> _Exercise requirements_
Quote exactly, and only, the lines of the material below from the line with "exists (i +" through the line with "unfold wild_goal. rewrite (Hstar".

=== Begin Enclosure ===

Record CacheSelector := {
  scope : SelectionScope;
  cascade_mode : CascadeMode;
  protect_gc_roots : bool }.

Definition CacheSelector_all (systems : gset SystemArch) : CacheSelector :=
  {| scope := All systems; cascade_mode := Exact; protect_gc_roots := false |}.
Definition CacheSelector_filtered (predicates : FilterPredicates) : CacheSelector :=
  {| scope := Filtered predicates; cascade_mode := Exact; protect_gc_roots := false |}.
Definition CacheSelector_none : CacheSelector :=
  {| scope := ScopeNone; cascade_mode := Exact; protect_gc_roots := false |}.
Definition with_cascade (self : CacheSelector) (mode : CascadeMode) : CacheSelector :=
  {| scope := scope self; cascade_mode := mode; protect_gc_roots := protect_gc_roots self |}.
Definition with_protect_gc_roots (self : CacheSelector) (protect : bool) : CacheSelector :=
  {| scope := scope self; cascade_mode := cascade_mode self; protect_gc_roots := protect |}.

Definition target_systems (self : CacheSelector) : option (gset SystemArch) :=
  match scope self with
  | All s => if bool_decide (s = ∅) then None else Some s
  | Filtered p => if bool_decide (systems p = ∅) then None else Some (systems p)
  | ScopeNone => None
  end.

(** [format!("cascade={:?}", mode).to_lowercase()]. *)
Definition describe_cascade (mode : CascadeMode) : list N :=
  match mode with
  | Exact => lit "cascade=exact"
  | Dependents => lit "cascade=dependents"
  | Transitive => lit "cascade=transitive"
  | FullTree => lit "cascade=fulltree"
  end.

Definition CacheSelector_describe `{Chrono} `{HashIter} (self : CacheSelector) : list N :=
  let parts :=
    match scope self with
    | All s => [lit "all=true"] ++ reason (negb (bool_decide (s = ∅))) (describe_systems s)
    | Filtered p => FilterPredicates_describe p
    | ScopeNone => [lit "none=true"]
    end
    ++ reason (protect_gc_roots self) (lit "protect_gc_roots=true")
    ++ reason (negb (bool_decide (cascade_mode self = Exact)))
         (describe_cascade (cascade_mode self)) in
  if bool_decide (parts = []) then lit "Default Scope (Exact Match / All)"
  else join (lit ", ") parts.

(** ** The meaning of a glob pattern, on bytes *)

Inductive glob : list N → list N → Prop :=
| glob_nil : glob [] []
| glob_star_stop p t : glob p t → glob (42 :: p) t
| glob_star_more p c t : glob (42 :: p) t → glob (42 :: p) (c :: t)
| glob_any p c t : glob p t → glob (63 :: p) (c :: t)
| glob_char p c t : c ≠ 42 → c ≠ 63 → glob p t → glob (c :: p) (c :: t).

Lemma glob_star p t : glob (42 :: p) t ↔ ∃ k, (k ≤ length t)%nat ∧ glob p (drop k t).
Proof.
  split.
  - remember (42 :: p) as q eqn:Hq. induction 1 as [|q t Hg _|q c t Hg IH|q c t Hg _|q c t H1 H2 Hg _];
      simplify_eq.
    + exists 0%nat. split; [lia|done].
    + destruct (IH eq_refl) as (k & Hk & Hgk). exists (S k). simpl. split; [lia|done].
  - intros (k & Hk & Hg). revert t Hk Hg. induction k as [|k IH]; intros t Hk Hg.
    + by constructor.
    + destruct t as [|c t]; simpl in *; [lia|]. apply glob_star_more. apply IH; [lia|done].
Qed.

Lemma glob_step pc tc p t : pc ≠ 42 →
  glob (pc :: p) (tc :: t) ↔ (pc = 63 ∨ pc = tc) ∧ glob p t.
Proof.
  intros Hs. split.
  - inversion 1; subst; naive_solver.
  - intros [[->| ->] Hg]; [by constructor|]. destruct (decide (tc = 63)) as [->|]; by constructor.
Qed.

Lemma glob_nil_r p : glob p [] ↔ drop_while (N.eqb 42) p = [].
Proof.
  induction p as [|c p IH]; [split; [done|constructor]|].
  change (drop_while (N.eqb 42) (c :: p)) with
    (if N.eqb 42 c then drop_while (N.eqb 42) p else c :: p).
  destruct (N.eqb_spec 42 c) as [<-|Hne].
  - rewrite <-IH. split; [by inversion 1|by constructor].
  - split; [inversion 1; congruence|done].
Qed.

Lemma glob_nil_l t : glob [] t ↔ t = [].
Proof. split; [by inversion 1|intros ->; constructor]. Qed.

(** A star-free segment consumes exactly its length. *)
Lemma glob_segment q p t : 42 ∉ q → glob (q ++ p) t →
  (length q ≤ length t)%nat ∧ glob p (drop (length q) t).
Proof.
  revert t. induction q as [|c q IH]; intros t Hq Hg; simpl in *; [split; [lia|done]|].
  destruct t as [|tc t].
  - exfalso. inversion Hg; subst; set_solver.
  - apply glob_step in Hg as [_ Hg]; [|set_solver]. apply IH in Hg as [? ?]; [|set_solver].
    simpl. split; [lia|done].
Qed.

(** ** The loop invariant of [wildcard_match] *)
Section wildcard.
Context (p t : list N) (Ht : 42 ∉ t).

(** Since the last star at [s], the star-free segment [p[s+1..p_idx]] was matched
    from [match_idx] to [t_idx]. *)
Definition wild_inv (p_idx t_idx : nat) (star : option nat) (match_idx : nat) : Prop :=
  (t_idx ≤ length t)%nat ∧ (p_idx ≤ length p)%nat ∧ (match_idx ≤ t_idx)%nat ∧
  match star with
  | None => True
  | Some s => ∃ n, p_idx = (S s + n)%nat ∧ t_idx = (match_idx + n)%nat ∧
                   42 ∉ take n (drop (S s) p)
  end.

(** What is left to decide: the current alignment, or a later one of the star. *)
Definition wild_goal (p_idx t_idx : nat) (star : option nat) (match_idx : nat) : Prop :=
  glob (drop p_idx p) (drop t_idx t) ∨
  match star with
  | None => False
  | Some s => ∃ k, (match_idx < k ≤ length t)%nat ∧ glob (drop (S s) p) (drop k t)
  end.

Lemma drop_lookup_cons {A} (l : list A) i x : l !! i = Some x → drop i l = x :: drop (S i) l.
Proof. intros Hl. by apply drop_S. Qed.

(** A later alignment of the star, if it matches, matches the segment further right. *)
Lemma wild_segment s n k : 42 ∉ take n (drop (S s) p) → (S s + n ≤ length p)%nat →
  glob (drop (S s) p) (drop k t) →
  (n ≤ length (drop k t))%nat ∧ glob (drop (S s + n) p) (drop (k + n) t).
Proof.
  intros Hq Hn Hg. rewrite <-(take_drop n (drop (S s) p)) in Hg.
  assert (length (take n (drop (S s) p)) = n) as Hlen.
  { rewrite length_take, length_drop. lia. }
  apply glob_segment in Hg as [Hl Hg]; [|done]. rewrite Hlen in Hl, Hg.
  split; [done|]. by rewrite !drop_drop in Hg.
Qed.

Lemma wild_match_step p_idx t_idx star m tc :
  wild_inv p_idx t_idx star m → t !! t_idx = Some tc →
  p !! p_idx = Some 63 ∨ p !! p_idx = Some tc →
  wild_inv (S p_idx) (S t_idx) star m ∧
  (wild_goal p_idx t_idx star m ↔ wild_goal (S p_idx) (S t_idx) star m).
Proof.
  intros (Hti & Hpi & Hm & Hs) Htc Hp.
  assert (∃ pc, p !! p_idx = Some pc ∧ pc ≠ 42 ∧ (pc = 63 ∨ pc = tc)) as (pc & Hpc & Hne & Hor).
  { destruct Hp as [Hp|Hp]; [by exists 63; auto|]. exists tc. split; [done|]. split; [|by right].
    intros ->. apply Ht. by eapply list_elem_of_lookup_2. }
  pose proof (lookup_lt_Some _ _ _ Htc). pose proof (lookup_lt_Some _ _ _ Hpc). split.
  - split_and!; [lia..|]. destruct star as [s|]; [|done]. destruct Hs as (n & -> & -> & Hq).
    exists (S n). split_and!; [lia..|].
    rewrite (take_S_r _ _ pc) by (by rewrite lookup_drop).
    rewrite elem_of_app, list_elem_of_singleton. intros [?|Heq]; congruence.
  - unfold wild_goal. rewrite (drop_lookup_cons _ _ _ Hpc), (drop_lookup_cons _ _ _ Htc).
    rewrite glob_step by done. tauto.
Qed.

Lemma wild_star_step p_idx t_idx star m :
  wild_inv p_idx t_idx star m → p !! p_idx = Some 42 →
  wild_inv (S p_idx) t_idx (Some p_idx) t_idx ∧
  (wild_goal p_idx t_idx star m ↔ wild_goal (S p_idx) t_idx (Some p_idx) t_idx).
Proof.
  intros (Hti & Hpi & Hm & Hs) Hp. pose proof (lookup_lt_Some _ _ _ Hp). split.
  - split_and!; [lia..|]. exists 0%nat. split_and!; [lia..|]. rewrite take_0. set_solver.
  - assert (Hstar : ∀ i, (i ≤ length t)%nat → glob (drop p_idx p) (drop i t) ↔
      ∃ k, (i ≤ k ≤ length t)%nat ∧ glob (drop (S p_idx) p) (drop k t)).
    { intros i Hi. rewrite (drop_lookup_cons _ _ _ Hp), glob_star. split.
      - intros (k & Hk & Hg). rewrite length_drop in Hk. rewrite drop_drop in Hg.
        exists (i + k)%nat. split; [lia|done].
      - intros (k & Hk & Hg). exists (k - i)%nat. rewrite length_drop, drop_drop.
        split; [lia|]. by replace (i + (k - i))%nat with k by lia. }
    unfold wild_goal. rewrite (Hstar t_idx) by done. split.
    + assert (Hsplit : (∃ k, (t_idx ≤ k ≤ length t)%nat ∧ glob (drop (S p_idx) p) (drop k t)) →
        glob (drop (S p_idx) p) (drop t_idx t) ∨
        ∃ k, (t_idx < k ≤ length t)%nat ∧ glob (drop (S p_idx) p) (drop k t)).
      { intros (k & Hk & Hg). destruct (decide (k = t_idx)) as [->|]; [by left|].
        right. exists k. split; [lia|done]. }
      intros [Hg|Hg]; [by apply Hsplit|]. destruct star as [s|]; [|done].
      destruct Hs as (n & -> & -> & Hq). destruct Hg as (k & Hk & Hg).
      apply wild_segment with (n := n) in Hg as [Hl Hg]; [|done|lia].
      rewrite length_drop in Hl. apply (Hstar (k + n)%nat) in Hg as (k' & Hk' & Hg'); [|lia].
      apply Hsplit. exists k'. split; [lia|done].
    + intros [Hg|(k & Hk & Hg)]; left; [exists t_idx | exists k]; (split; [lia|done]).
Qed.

=== End Enclosure ===
=== Begin Enclosure ===

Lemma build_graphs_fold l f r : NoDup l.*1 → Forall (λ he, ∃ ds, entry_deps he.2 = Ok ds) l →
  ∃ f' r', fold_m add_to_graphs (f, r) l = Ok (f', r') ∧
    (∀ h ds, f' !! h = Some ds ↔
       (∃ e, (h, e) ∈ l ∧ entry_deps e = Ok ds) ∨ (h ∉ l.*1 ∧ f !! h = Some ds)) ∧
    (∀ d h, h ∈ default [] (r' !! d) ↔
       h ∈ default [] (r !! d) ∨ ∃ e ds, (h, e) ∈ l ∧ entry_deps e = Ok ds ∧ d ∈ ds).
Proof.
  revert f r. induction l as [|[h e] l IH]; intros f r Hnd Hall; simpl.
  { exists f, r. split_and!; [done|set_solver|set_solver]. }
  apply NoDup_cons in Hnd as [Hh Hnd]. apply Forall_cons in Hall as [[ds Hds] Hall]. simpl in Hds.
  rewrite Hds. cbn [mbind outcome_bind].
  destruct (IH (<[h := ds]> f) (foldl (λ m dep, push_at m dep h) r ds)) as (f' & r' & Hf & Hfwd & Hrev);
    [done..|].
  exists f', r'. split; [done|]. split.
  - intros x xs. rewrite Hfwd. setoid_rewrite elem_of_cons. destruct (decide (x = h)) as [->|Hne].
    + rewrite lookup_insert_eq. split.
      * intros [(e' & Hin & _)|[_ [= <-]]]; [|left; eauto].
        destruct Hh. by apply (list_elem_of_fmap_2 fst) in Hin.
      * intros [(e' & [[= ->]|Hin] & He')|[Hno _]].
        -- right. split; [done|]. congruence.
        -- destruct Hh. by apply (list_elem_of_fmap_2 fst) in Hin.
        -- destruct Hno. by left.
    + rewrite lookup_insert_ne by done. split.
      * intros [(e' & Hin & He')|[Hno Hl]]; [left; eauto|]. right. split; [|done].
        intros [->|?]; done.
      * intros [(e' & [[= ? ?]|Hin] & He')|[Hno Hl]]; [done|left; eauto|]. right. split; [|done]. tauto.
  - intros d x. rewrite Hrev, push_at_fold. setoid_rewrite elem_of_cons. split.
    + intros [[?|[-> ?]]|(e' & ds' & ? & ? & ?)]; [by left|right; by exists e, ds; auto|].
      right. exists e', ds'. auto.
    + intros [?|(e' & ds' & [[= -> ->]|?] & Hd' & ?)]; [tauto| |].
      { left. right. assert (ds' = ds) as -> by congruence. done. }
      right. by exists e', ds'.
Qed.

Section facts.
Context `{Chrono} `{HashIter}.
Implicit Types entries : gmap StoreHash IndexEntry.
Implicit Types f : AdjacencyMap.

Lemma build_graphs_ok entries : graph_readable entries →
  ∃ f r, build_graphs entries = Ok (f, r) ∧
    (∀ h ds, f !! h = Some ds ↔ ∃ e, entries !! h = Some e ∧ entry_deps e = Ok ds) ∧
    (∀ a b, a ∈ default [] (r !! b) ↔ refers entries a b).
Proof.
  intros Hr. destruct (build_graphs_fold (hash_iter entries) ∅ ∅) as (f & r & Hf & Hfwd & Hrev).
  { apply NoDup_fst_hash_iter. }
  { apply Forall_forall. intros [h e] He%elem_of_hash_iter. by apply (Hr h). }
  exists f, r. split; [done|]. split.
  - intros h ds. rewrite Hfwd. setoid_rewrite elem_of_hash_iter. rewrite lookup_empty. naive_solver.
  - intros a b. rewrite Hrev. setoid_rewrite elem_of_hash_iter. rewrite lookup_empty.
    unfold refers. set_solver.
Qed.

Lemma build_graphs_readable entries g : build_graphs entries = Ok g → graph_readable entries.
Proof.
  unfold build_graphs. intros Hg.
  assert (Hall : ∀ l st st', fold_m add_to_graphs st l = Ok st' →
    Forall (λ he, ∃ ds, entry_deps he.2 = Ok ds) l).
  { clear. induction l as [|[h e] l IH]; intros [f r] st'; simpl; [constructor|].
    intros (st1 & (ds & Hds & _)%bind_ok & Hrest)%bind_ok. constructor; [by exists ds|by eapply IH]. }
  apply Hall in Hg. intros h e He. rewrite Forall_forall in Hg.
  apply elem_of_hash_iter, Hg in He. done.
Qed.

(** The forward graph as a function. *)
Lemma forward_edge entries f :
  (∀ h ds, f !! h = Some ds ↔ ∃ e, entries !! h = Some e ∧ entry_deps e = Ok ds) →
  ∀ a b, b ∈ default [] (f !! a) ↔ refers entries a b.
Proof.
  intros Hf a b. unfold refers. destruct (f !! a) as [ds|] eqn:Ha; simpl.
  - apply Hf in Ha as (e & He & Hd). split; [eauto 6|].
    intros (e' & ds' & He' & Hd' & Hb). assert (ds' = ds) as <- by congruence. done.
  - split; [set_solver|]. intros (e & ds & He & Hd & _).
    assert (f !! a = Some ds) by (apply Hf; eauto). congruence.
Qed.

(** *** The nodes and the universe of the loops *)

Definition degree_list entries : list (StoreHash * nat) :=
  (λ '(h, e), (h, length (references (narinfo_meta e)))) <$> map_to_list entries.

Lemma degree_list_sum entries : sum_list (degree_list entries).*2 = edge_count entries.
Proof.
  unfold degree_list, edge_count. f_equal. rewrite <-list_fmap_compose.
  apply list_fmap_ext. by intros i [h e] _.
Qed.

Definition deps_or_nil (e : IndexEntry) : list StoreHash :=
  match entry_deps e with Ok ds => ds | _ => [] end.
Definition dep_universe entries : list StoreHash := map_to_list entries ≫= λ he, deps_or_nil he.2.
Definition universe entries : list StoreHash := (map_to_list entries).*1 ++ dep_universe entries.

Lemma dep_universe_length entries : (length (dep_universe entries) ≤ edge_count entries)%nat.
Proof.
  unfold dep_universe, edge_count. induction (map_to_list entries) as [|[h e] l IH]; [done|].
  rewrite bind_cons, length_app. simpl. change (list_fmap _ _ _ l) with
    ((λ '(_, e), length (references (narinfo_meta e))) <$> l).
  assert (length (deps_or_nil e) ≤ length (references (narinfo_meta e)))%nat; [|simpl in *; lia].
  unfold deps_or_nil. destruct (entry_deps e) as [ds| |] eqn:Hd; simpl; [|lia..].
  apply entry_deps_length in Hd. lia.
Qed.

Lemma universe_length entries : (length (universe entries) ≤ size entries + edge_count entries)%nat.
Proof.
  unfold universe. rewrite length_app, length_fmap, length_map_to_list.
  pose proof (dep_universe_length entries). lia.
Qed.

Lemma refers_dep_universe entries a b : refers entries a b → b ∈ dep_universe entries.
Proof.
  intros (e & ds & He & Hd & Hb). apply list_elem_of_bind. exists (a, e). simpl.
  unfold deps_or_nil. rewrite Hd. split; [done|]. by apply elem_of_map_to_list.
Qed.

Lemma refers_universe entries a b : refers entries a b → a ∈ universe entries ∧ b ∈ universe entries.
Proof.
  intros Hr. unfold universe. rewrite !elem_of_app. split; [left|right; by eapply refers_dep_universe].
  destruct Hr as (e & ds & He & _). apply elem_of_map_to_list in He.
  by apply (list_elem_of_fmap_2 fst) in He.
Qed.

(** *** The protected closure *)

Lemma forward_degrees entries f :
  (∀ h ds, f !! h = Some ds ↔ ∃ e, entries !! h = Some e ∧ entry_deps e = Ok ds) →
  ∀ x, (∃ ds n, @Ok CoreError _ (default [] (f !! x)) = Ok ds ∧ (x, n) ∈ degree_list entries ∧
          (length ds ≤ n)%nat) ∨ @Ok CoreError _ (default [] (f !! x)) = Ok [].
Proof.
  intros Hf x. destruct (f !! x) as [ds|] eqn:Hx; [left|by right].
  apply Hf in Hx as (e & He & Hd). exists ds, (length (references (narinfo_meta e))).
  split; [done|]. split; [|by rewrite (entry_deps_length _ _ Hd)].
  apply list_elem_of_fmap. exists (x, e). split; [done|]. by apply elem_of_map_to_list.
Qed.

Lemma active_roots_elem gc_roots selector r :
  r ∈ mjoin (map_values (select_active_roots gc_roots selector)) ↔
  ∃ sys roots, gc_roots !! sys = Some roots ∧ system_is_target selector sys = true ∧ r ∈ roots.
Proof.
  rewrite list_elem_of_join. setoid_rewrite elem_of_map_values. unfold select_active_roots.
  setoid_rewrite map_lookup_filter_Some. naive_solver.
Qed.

=== End Enclosure ===

> _Answer for this exercise_
        exists (i + k)%nat. split; [lia|done].
      - intros (k & Hk & Hg). exists (k - i)%nat. rewrite length_drop, drop_drop.
        split; [lia|]. by replace (i + (k - i))%nat with k by lia. }
    unfold wild_goal. rewrite (Hstar t_idx) by done. split.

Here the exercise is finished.